(Stored items)
(* ===== verification/WalLog.v ===== *)
(** * What a WAL means

    [wal_log] is the meaning of a sequence of records, as the comments of
    [raft_wal.rs] give it.  Replaying the bytes of a segment ([replay_segment])
    follows it, with each entry's place in the file for its payload; a
    segment cut short by a crash replays to a prefix of its records. *)

From S2P Require Import Prelude Crc Wal WalCodec.

(** ** The meaning of records *)

Record Log := mkLog { log_entries : gmap Z bytes; log_meta : gmap Z (Z * bytes) }.

Definition Log_empty : Log := mkLog ∅ ∅.

Definition keep_above {A} (i : Z) (m : gmap Z A) : gmap Z A := base.filter (λ e, i < e.1) m.

(** [KIND_ENTRY] at [i]: the entry at [i], unless purged; entries at [>= i]
    are gone.  [KIND_TRUNCATE]: entries at [>= i] are gone.  [KIND_PURGE]:
    entries at [<= i] are gone.  The last value of each sticky kind stays. *)
Definition log_step (l : Log) (r : Rec) : Log :=
  let i := r_index r in
  let kept := (r_index r, r_payload r) in
  if r_kind r =? KIND_ENTRY then
    let below := keep_below i (log_entries l) in
    match log_meta l !! KIND_PURGE with
    | Some (p, _) => if i <=? p then mkLog below (log_meta l)
                     else mkLog (<[i := r_payload r]> below) (log_meta l)
    | None => mkLog (<[i := r_payload r]> below) (log_meta l)
    end
  else if r_kind r =? KIND_TRUNCATE then
    mkLog (keep_below i (log_entries l)) (log_meta l)
  else if r_kind r =? KIND_PURGE then
    mkLog (keep_above i (log_entries l)) (<[KIND_PURGE := kept]> (log_meta l))
  else mkLog (log_entries l) (<[r_kind r := kept]> (log_meta l)).

Definition log_from (l : Log) (rs : list Rec) : Log := foldl log_step l rs.
Definition wal_log (rs : list Rec) : Log := log_from Log_empty rs.

Lemma log_from_app l a b : log_from l (a ++ b) = log_from (log_from l a) b.
Proof. apply foldl_app. Qed.

Lemma wal_log_app a b : wal_log (a ++ b) = log_from (wal_log a) b.
Proof. apply foldl_app. Qed.

Definition purge_index (l : Log) : option Z := fst <$> log_meta l !! KIND_PURGE.

(** Entries are above the purge point, and only sticky kinds are kept. *)
Record log_inv (l : Log) : Prop := {
  li_u64 i p : log_entries l !! i = Some p → is_u64 i;
  li_above i p q : log_entries l !! i = Some p → purge_index l = Some q → q < i;
  li_sticky k v : log_meta l !! k = Some v → k ∈ STICKY
}.

Lemma log_inv_empty : log_inv Log_empty.
Proof. split; intros *; cbn; by rewrite lookup_empty. Qed.

Lemma lookup_keep_below {A} i (m : gmap Z A) j :
  keep_below i m !! j = if decide (j < i) then m !! j else None.
Proof.
  apply option_eq. intros x. unfold keep_below. rewrite map_lookup_filter_Some. cbn.
  case_decide; naive_solver.
Qed.

Lemma lookup_keep_above {A} i (m : gmap Z A) j :
  keep_above i m !! j = if decide (i < j) then m !! j else None.
Proof.
  apply option_eq. intros x. unfold keep_above. rewrite map_lookup_filter_Some. cbn.
  case_decide; naive_solver.
Qed.

Lemma lookup_split_off {A} i (m : gmap Z A) j :
  split_off i m !! j = if decide (i ≤ j) then m !! j else None.
Proof.
  apply option_eq. intros x. unfold split_off. rewrite map_lookup_filter_Some. cbn.
  case_decide; naive_solver.
Qed.

(** Fewer entries keep the invariant. *)
Lemma log_inv_sub l es :
  (∀ i p, es !! i = Some p → log_entries l !! i = Some p) → log_inv l → log_inv (mkLog es (log_meta l)).
Proof. intros Hes [H1 H2 H3]. split; cbn; [|intros i p q ??; eapply H2|]; eauto. Qed.

Lemma log_inv_below l i : log_inv l → log_inv (mkLog (keep_below i (log_entries l)) (log_meta l)).
Proof.
  apply log_inv_sub. intros j p. rewrite lookup_keep_below. by case_decide.
Qed.

Lemma log_inv_insert l i p :
  log_inv l → is_u64 i → (∀ q, purge_index l = Some q → q < i) →
  log_inv (mkLog (<[i := p]> (log_entries l)) (log_meta l)).
Proof.
  intros [H1 H2 H3] Hi Hq. split; cbn; [| |done].
  - intros j q [[<- _]|[_ ?]]%lookup_insert_Some; eauto.
  - intros j q p' [[<- _]|[_ ?]]%lookup_insert_Some ?; eauto.
Qed.

Definition unpurged (l : Log) (i : Z) : bool :=
  match purge_index l with Some p => p <? i | None => true end.

Lemma log_step_entry l r :
  r_kind r = KIND_ENTRY →
  log_step l r =
    let below := keep_below (r_index r) (log_entries l) in
    if unpurged l (r_index r)
    then mkLog (<[r_index r := r_payload r]> below) (log_meta l) else mkLog below (log_meta l).
Proof.
  intros Hk. unfold log_step, unpurged, purge_index. rewrite Hk. cbn.
  destruct (log_meta l !! KIND_PURGE) as [[p pb]|]; [cbn|done].
  destruct (Z.leb_spec (r_index r) p), (Z.ltb_spec p (r_index r)); done || lia.
Qed.

Lemma log_step_truncate l r :
  r_kind r = KIND_TRUNCATE →
  log_step l r = mkLog (keep_below (r_index r) (log_entries l)) (log_meta l).
Proof. intros Hk. unfold log_step. by rewrite Hk. Qed.

Lemma log_step_purge l r :
  r_kind r = KIND_PURGE →
  log_step l r = mkLog (keep_above (r_index r) (log_entries l))
                       (<[KIND_PURGE := (r_index r, r_payload r)]> (log_meta l)).
Proof. intros Hk. unfold log_step. by rewrite Hk. Qed.

Lemma log_step_value l r :
  r_kind r = KIND_VOTE ∨ r_kind r = KIND_COMMITTED →
  log_step l r = mkLog (log_entries l) (<[r_kind r := (r_index r, r_payload r)]> (log_meta l)).
Proof. intros [Hk|Hk]; unfold log_step; by rewrite Hk. Qed.

Lemma kind_cases k :
  valid_kind k = true →
  k = KIND_ENTRY ∨ k = KIND_TRUNCATE ∨ k = KIND_PURGE ∨ (k = KIND_VOTE ∨ k = KIND_COMMITTED).
Proof.
  intros ?%valid_kind_range.
  unfold KIND_ENTRY, KIND_TRUNCATE, KIND_PURGE, KIND_VOTE, KIND_COMMITTED. lia.
Qed.

Lemma log_step_inv l r : rec_wf r → log_inv l → log_inv (log_step l r).
Proof.
  intros ([Hk|[Hk|[Hk|Hk]]]%kind_cases & Hi & _) Hl.
  - rewrite log_step_entry by done. cbv zeta.
    pose proof (log_inv_below l (r_index r) Hl) as Hb.
    destruct (unpurged l (r_index r)) eqn:Hp; [|done]. unfold unpurged in Hp.
    apply (log_inv_insert _ _ (r_payload r) Hb Hi). intros q Hq.
    change (purge_index l = Some q) in Hq. rewrite Hq in Hp. lia.
  - rewrite log_step_truncate by done. by apply log_inv_below.
  - rewrite log_step_purge by done. destruct Hl as [H1 H2 H3]. split; cbn.
    + intros i p. rewrite lookup_keep_above. case_decide; [|done]. apply H1.
    + intros i p q. rewrite lookup_keep_above.
      unfold purge_index. cbn. rewrite lookup_insert_eq. case_decide; [|done]. by intros _ [= <-].
    + intros k v. rewrite lookup_insert_Some. intros [[<- _]|[_ ?]]; [by left|eauto].
  - rewrite log_step_value by done. destruct Hl as [H1 H2 H3]. split; cbn; [done| |].
    + intros i p q ?. unfold purge_index. cbn. rewrite lookup_insert_ne; [by eapply H2|].
      by destruct Hk as [-> | ->].
    + intros k v. rewrite lookup_insert_Some. intros [[<- _]|[_ ?]]; [|eauto].
      destruct Hk as [-> | ->]; set_solver.
Qed.

Lemma log_from_inv rs l : Forall rec_wf rs → log_inv l → log_inv (log_from l rs).
Proof.
  intros Hrs. revert l. induction Hrs as [|r rs Hr Hrs IH]; intros l Hl; [done|].
  by apply IH, log_step_inv.
Qed.

Lemma wal_log_inv rs : Forall rec_wf rs → log_inv (wal_log rs).
Proof. intros. apply log_from_inv; [done|apply log_inv_empty]. Qed.

(** A record that repeats a sticky value changes nothing. *)
Lemma log_step_sticky l r :
  log_inv l → r_kind r ∈ STICKY → log_meta l !! r_kind r = Some (r_index r, r_payload r) →
  log_step l r = l.
Proof.
  intros Hl Hs Hk. unfold STICKY in Hs. rewrite !elem_of_cons, elem_of_nil in Hs.
  assert (r_kind r = KIND_PURGE ∨ (r_kind r = KIND_VOTE ∨ r_kind r = KIND_COMMITTED)) as [Hp|Hv]
    by naive_solver; destruct l as [es m]; cbn [log_meta] in Hk.
  - rewrite log_step_purge by done. rewrite Hp in Hk. cbn [log_entries log_meta].
    f_equal; [|by apply insert_id].
    apply map_eq. intros j. rewrite lookup_keep_above.
    case_decide as Hj; [done|]. destruct (es !! j) eqn:He; [|done].
    pose proof (li_above _ Hl j _ (r_index r) He) as Hab. unfold purge_index in Hab.
    cbn [log_meta] in Hab. rewrite Hk in Hab. specialize (Hab eq_refl). lia.
  - rewrite log_step_value by done. cbn [log_entries log_meta]. by rewrite insert_id.
Qed.

Lemma sticky_records_elem m r :
  r ∈ sticky_records m → m !! r_kind r = Some (r_index r, r_payload r) ∧ r_kind r ∈ STICKY.
Proof.
  unfold sticky_records. intros (k & Hk & Hm)%list_elem_of_omap.
  destruct (m !! k) as [[i p]|] eqn:Hmk; [|done]. simplify_eq/=. done.
Qed.

Lemma log_from_sticky l rs :
  log_inv l →
  (∀ r, r ∈ rs → log_meta l !! r_kind r = Some (r_index r, r_payload r) ∧ r_kind r ∈ STICKY) →
  log_from l rs = l.
Proof.
  intros Hl. induction rs as [|r rs IH]; intros Hrs; [done|]. cbn [log_from foldl].
  destruct (Hrs r ltac:(left)) as [Hm Hs]. rewrite log_step_sticky by done.
  apply IH. set_solver.
Qed.

Lemma log_from_sticky_records l : log_inv l → log_from l (sticky_records (log_meta l)) = l.
Proof.
  intros Hl. apply log_from_sticky; [done|]. intros r. apply sticky_records_elem.
Qed.

(** ** Forgetting a segment

    A log that starts with the sticky values of what came before has the
    same sticky values, and the same entries above anything before. *)

Definition same_above (i : Z) (a b : Log) : Prop :=
  log_meta a = log_meta b ∧ ∀ j, i < j → log_entries a !! j = log_entries b !! j.

Lemma same_above_step i a b r : rec_wf r → same_above i a b → same_above i (log_step a r) (log_step b r).
Proof.
  intros ([Hk|[Hk|[Hk|Hk]]]%kind_cases & _) [Hm He].
  - rewrite !log_step_entry by done. unfold unpurged, purge_index. rewrite Hm.
    destruct (match fst <$> log_meta b !! KIND_PURGE with Some _ => _ | None => _ end);
      (split; [done|]; cbn; intros j Hj; rewrite ?lookup_insert; try case_decide; [done|..];
       rewrite ?lookup_keep_below; by case_decide; [apply He|]) ||
      (split; [done|]; cbn; intros j Hj; rewrite ?lookup_keep_below; case_decide; auto).
  - rewrite !log_step_truncate by done. split; [done|]. cbn. intros j Hj.
    rewrite !lookup_keep_below. case_decide; auto.
  - rewrite !log_step_purge by done. split; cbn; [by rewrite Hm|]. intros j Hj.
    rewrite !lookup_keep_above. case_decide; auto.
  - rewrite !log_step_value by done. split; cbn; [by rewrite Hm|done].
Qed.

Lemma same_above_from i rs a b :
  Forall rec_wf rs → same_above i a b → same_above i (log_from a rs) (log_from b rs).
Proof.
  intros Hrs. revert a b. induction Hrs as [|r rs Hr Hrs IH]; intros a b Hab; [done|].
  by apply IH, same_above_step.
Qed.

(** The sticky values alone. *)
Lemma log_from_values es m rs :
  (∀ r, r ∈ rs → r_kind r ∈ STICKY) →
  log_meta (log_from (mkLog es m) rs)
  = foldl (λ m r, <[r_kind r := (r_index r, r_payload r)]> m) m rs ∧
  ∀ i, is_Some (log_entries (log_from (mkLog es m) rs) !! i) → is_Some (es !! i).
Proof.
  revert es m. induction rs as [|r rs IH]; intros es m Hrs; [done|]. cbn [log_from foldl].
  assert (r_kind r ∈ STICKY) as Hs by (apply Hrs; left).
  unfold STICKY in Hs. rewrite !elem_of_cons, elem_of_nil in Hs.
  assert (r_kind r = KIND_PURGE ∨ (r_kind r = KIND_VOTE ∨ r_kind r = KIND_COMMITTED)) as [Hp|Hv]
    by naive_solver.
  - rewrite log_step_purge by done. cbn [log_entries log_meta]. rewrite Hp.
    destruct (IH (keep_above (r_index r) es) (<[KIND_PURGE:=(r_index r, r_payload r)]> m)) as [Hm He];
      [set_solver|].
    split; [done|]. intros i Hi. apply He in Hi. rewrite lookup_keep_above in Hi.
    by case_decide; [|destruct Hi].
  - rewrite log_step_value by done. apply IH. set_solver.
Qed.

Lemma sticky_records_values m :
  (∀ k v, m !! k = Some v → k ∈ STICKY) →
  foldl (λ m r, <[r_kind r := (r_index r, r_payload r)]> m) ∅ (sticky_records m) = m.
Proof.
  intros Hm. apply map_eq. intros k. unfold sticky_records, STICKY.
  destruct (m !! k) as [v|] eqn:Hk.
  - pose proof (Hm _ _ Hk) as Hs. unfold STICKY in Hs. rewrite !elem_of_cons, elem_of_nil in Hs.
    destruct Hs as [->|[->|[->|[]]]]; cbn -[insert];
      destruct (m !! KIND_PURGE) as [[??]|] eqn:H1, (m !! KIND_VOTE) as [[??]|] eqn:H2,
        (m !! KIND_COMMITTED) as [[??]|] eqn:H3; simplify_eq; cbn -[insert]; by simplify_map_eq.
  - cbn -[insert]. destruct (m !! KIND_PURGE) as [[??]|] eqn:H1, (m !! KIND_VOTE) as [[??]|] eqn:H2,
        (m !! KIND_COMMITTED) as [[??]|] eqn:H3; cbn -[insert];
      repeat (rewrite lookup_insert_ne; [|by intros <-; simplify_eq]); apply lookup_empty.
Qed.

(** Starting over from the sticky values of [d]. *)
Lemma head_same_above i d rs :
  Forall rec_wf d → Forall rec_wf rs →
  (∀ j p, log_entries (wal_log d) !! j = Some p → j ≤ i) →
  same_above i (wal_log (d ++ sticky_records (log_meta (wal_log d)) ++ rs))
               (wal_log (sticky_records (log_meta (wal_log d)) ++ rs)).
Proof.
  intros Hd Hrs Hi. pose proof (wal_log_inv d Hd) as Hinv.
  rewrite app_assoc, !wal_log_app, log_from_sticky_records by done.
  apply same_above_from; [done|].
  destruct (log_from_values ∅ ∅ (sticky_records (log_meta (wal_log d)))) as [Hm He].
  { intros r. apply sticky_records_elem. }
  set (heads := sticky_records (log_meta (wal_log d))) in *.
  change (log_from (mkLog ∅ ∅) heads) with (wal_log heads) in *.
  unfold heads in Hm. rewrite sticky_records_values in Hm by apply (li_sticky _ Hinv).
  fold heads in Hm. split; [done|]. intros j Hj.
  destruct (log_entries (wal_log d) !! j) as [p|] eqn:Hp; [apply Hi in Hp; lia|].
  destruct (log_entries (wal_log heads) !! j) eqn:Hq; [|done].
  destruct (He j) as [? Hq']; [by rewrite Hq|]. by rewrite lookup_empty in Hq'.
Qed.

Lemma same_above_eq i a b :
  log_inv a → log_inv b → (∃ p, purge_index a = Some p ∧ i ≤ p) → same_above i a b → a = b.
Proof.
  intros Ha Hb (p & Hp & Hip) [Hm He].
  assert (purge_index b = Some p) as Hpb by (unfold purge_index in *; by rewrite <- Hm).
  destruct a as [ea ma], b as [eb mb]. cbn in *. f_equal; [|done].
  apply map_eq. intros j. destruct (decide (i < j)) as [?|Hj]; [by apply He|].
  destruct (ea !! j) eqn:H1; [pose proof (li_above _ Ha _ _ _ H1 Hp); lia|].
  destruct (eb !! j) eqn:H2; [pose proof (li_above _ Hb _ _ _ H2 Hpb); lia|done].
Qed.

(** The entries a sequence of records can leave. *)
Definition max_entry_of (rs : list Rec) : option Z :=
  foldl (λ me r, bump_entry (r_kind r) (r_index r) me) None rs.

Lemma bump_entry_max k i m : ∃ m', bump_entry k i (Some m) = Some m' ∧ m ≤ m'.
Proof. unfold bump_entry. destruct (k =? KIND_ENTRY); eexists; split; done || lia. Qed.

Lemma log_step_keys l r j p :
  rec_wf r → log_entries (log_step l r) !! j = Some p →
  (r_kind r = KIND_ENTRY ∧ j = r_index r) ∨ is_Some (log_entries l !! j).
Proof.
  intros ([Hk|[Hk|[Hk|Hk]]]%kind_cases & _).
  - rewrite log_step_entry by done. cbv zeta. destruct (unpurged _ _); cbn;
      [rewrite lookup_insert_Some; intros [[<- _]|[_ Hl]]; [by left|revert Hl]|];
      rewrite lookup_keep_below; case_decide; try done; by right.
  - rewrite log_step_truncate by done. cbn. rewrite lookup_keep_below. case_decide; [by right|done].
  - rewrite log_step_purge by done. cbn. rewrite lookup_keep_above. case_decide; [by right|done].
  - rewrite log_step_value by done. by right.
Qed.

Lemma max_entry_bound rs j p :
  Forall rec_wf rs → log_entries (wal_log rs) !! j = Some p →
  ∃ m, max_entry_of rs = Some m ∧ j ≤ m.
Proof.
  revert j p. induction rs as [|r rs IH] using rev_ind; intros j p Hrs;
    [by cbn; rewrite lookup_empty|].
  rewrite Forall_app, Forall_singleton in Hrs. destruct Hrs as [Hrs Hr].
  rewrite wal_log_app. intros [[Hk ->]|[q Hq]]%log_step_keys; [..|done].
  - unfold max_entry_of. rewrite foldl_app. cbn. unfold bump_entry at 1. rewrite Hk. cbn.
    eexists; split; [done|]. case_match; lia.
  - destruct (IH _ _ Hrs Hq) as (m & Hm & Hj). unfold max_entry_of in *.
    rewrite foldl_app, Hm. cbn.
    destruct (bump_entry_max (r_kind r) (r_index r) m) as (m' & ? & ?).
    exists m'. split; [done|lia].
Qed.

## WHAT YOU NEED TO DO
The reply should consist solely of the lines above from the one that has "(sticky_records m) = m." through the one that has "fold heads in Hm. split;", reproduced exactly.

## SOLUTION FOR THIS PROBLEM
  foldl (λ m r, <[r_kind r := (r_index r, r_payload r)]> m) ∅ (sticky_records m) = m.
Proof.
  intros Hm. apply map_eq. intros k. unfold sticky_records, STICKY.
  destruct (m !! k) as [v|] eqn:Hk.
  - pose proof (Hm _ _ Hk) as Hs. unfold STICKY in Hs. rewrite !elem_of_cons, elem_of_nil in Hs.
    destruct Hs as [->|[->|[->|[]]]]; cbn -[insert];
      destruct (m !! KIND_PURGE) as [[??]|] eqn:H1, (m !! KIND_VOTE) as [[??]|] eqn:H2,
        (m !! KIND_COMMITTED) as [[??]|] eqn:H3; simplify_eq; cbn -[insert]; by simplify_map_eq.
  - cbn -[insert]. destruct (m !! KIND_PURGE) as [[??]|] eqn:H1, (m !! KIND_VOTE) as [[??]|] eqn:H2,
        (m !! KIND_COMMITTED) as [[??]|] eqn:H3; cbn -[insert];
      repeat (rewrite lookup_insert_ne; [|by intros <-; simplify_eq]); apply lookup_empty.
Qed.

(** Starting over from the sticky values of [d]. *)
Lemma head_same_above i d rs :
  Forall rec_wf d → Forall rec_wf rs →
  (∀ j p, log_entries (wal_log d) !! j = Some p → j ≤ i) →
  same_above i (wal_log (d ++ sticky_records (log_meta (wal_log d)) ++ rs))
               (wal_log (sticky_records (log_meta (wal_log d)) ++ rs)).
Proof.
  intros Hd Hrs Hi. pose proof (wal_log_inv d Hd) as Hinv.
  rewrite app_assoc, !wal_log_app, log_from_sticky_records by done.
  apply same_above_from; [done|].
  destruct (log_from_values ∅ ∅ (sticky_records (log_meta (wal_log d)))) as [Hm He].
  { intros r. apply sticky_records_elem. }
  set (heads := sticky_records (log_meta (wal_log d))) in *.
  change (log_from (mkLog ∅ ∅) heads) with (wal_log heads) in *.
  unfold heads in Hm. rewrite sticky_records_values in Hm by apply (li_sticky _ Hinv).
  fold heads in Hm. split; [done|]. intros j Hj.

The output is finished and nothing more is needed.